- Jose Pellisery
- Born: 1950
- Died: 5 December 2004 (aged 53–54) Chalakudy, Thrissur, Kerala, India
- Occupation: Actor
- Spouse: Lilly
- Children: 2 (incl. Lijo Jose)

= Jose Pellissery =

Indian actor (1950–2004)

Jose Pellissery (1950 – 5 December 2004) was an Indian film and theatre actor.

==Biography==
As an actor in Malayalam cinema, he played supporting roles in about 100 films. His 15-year film career included roles in such movies as Aadhaaram, Akashadoothu, Naadody, and Ghazal.

Pellissery was a partner of the theatre company Chalakudy Sarathy Theatres.
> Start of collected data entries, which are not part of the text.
Lemma detectPackage_deepest_witness :
  In {| dir := "packages"; framework := "unknown" |} workspace
  /\ contains "packages/web/src/App.tsx"
              {| dir := "packages"; framework := "unknown" |}
  /\ exists best,
       In best workspace
       /\ detectPackage "packages/web/src/App.tsx" (Some workspace) = dir best
       /\ contains "packages/web/src/App.tsx" best
       /\ forall other, In other workspace ->
            contains "packages/web/src/App.tsx" other ->
            (String.length (dir other) <= String.length (dir best))%nat.
Proof.
  assert (Hc : contains "packages/web/src/App.tsx"
                        {| dir := "packages"; framework := "unknown" |})
    by (split; [discriminate | reflexivity]).
  split; [now left|]. split; [exact Hc|].
  exact (@detectPackage_deepest "packages/web/src/App.tsx" workspace
           {| dir := "packages"; framework := "unknown" |}
           (or_introl eq_refl) Hc).
Defined.

Lemma detectPackage_fallback_witness :
  (forall pkg, In pkg workspace -> ~ contains "src/App.tsx" pkg)
  /\ detectPackage "src/App.tsx" (Some workspace) = "src".
Proof.
  assert (H : forall pkg, In pkg workspace -> ~ contains "src/App.tsx" pkg)
    by (intros pkg [<-|[<-|[]]] [_ Hs]; discriminate).
  split; [exact H|].
  rewrite (@detectPackage_fallback "src/App.tsx" workspace H). reflexivity.
Defined.

(** ** Auto-detection *)

Definition nuxtProject : ProjectConfig :=
  {| packages := [ {| dir := "."; framework := "nuxt" |} ];
     aliases := [];
     conventionPaths := ["pages/"; "layouts/"; "store/"] |}.

(** The directories [pages], [layouts] and [store] exist. *)
Definition nuxtDirs (pkgDir d : string) : bool :=
  String.eqb d "pages" || String.eqb d "layouts" || String.eqb d "store".

Lemma route_directories_of_detected_config_witness :
  conventionPaths nuxtProject
  = AutoDetect.discoverConventionPaths nuxtDirs (packages nuxtProject)
  /\ In "pages/" (Grouper.pagesDirsOf (Some nuxtProject))
  /\ exists pkg d,
       In pkg (packages nuxtProject)
       /\ In d (AutoDetect.conventionDirs (framework pkg)) /\ In d routeDirs
       /\ nuxtDirs (dir pkg) d = true
       /\ "pages/" = AutoDetect.prefixOf pkg ++ d ++ "/".
Proof.
  assert (Hin : In "pages/" (Grouper.pagesDirsOf (Some nuxtProject)))
    by now left.
  split; [reflexivity|]. split; [exact Hin|].
  exact (@route_directories_of_detected_config nuxtDirs nuxtProject "pages/"
           eq_refl Hin).
Defined.

Definition reactProject : ProjectConfig :=
  {| packages := [ {| dir := "."; framework := "react" |} ];
     aliases := [];
     conventionPaths := [] |}.

Definition noDirs (pkgDir d : string) : bool := false.

Lemma featureGrouper_partition_of_detected_config_witness :
  conventionPaths reactProject
  = AutoDetect.discoverConventionPaths noDirs (packages reactProject)
  /\ (forall pkg d, In pkg (packages reactProject) -> In d routeDirs ->
                    noDirs (dir pkg) d = false)
  /\ NoDup cartKeys /\ In "src/cart/a.ts" cartKeys
  /\ exists F,
       In F (Grouper.featureGrouper (Some reactProject) cartKeys cartGraph true [])
       /\ In "src/cart/a.ts" (Grouper.files F) /\ NoDup (Grouper.files F)
       /\ forall G,
            In G (Grouper.featureGrouper (Some reactProject) cartKeys cartGraph
                    true []) ->
            In "src/cart/a.ts" (Grouper.files G) -> G = F.
Proof.
  assert (Hin : In "src/cart/a.ts" cartKeys) by now left.
  assert (Hno : forall pkg d, In pkg (packages reactProject) -> In d routeDirs ->
                              noDirs (dir pkg) d = false)
    by reflexivity.
  split; [reflexivity|]. split; [exact Hno|].
  split; [exact cartKeys_NoDup|]. split; [exact Hin|].
  exact (@featureGrouper_partition_of_detected_config noDirs reactProject
           cartKeys cartGraph true [] "src/cart/a.ts" eq_refl Hno
           cartKeys_NoDup Hin).
Defined.

(** ** Git history *)

(** Two commits: the first touches [a.ts] and [b.ts], the second
    [a.ts] alone. *)
Definition sampleLog : string :=
  Js.join Duplication.newline
    ["COMMIT:abc123:Ann:2024-01-02T10:00:00+00:00";
     "src/cart/a.ts"; "src/cart/b.ts"; "";
     "COMMIT:def456:Bob:2024-01-03T09:30:00+00:00";
     "src/cart/a.ts"].

Definition sampleChurn : GitChurn :=
  {| churnFile := "src/cart/a.ts"; commitCount := 2; authorCount := 2;
     lastModified := "2024-01-03T09:30:00+00:00";
     coChangedWith := ["src/cart/b.ts"] |}.

Lemma getFileChurns_records_witness :
  Js.get (Git.getFileChurns sampleLog) "src/cart/a.ts" = Some sampleChurn
  /\ (churnFile sampleChurn = "src/cart/a.ts" /\ "src/cart/a.ts" <> ""
      /\ (1 <= commitCount sampleChurn)%nat
      /\ NoDup (coChangedWith sampleChurn)
      /\ ~ In "src/cart/a.ts" (coChangedWith sampleChurn)
      /\ (List.length (coChangedWith sampleChurn) <= 50)%nat
      /\ forall other, In other (coChangedWith sampleChurn) ->
                       Js.hasKey (Git.getFileChurns sampleLog) other = true).
Proof.
  assert (H : Js.get (Git.getFileChurns sampleLog) "src/cart/a.ts"
              = Some sampleChurn) by (vm_compute; reflexivity).
  split; [exact H|].
  exact (@getFileChurns_records sampleLog "src/cart/a.ts" sampleChurn H).
Defined.

(** ** Migration tracker *)

Definition fileWithExtension (rel ext : string) : string * FileNode :=
  (rel, {| path := "/repo/" ++ rel; relativePath := rel; extension := ext;
           loc := 40; language := vue; package := "root" |}).

Definition vueToReact : Migration.MigrationInfo :=
  {| Migration.detected := true;
     Migration.sourcePackages := ["legacy"];
     Migration.targetPackages := ["web"];
     Migration.sourceExtensions := [".vue"];
     Migration.targetExtensions := [".tsx"] |}.

Definition migratingFiles : list (string * FileNode) :=
  [fileWithExtension "legacy/components/cart/Cart.vue" ".vue";
   fileWithExtension "web/components/cart/Cart.tsx" ".tsx";
   fileWithExtension "legacy/components/menu/Menu.vue" ".vue"].

Definition noFlags (sourceFile : string) : list string := [].
Definition noEvents (sourceFile : string) : list string := [].

Definition cartEntry : Migration.MigrationEntry :=
  {| Migration.sourceComponent := "legacy/components/cart/Cart.vue";
     Migration.targetComponent := Some "web/components/cart/";
     Migration.featureFlag := None;
     Migration.bridgeEvents := [];
     Migration.status := Migration.migrated |}.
He performed in about a dozen plays produced by this company under the direction of Thilakan, including Five Star Hospital, Alakal, Indhanam, Fassahu, Mochanam Nale, Adisankaran Janicha Naattil, and Chamayam.

Pellissery also acted in a number of Malayalam TV serials, such as Chitta, Meghanidhi, and Kayamkulam Kochunni.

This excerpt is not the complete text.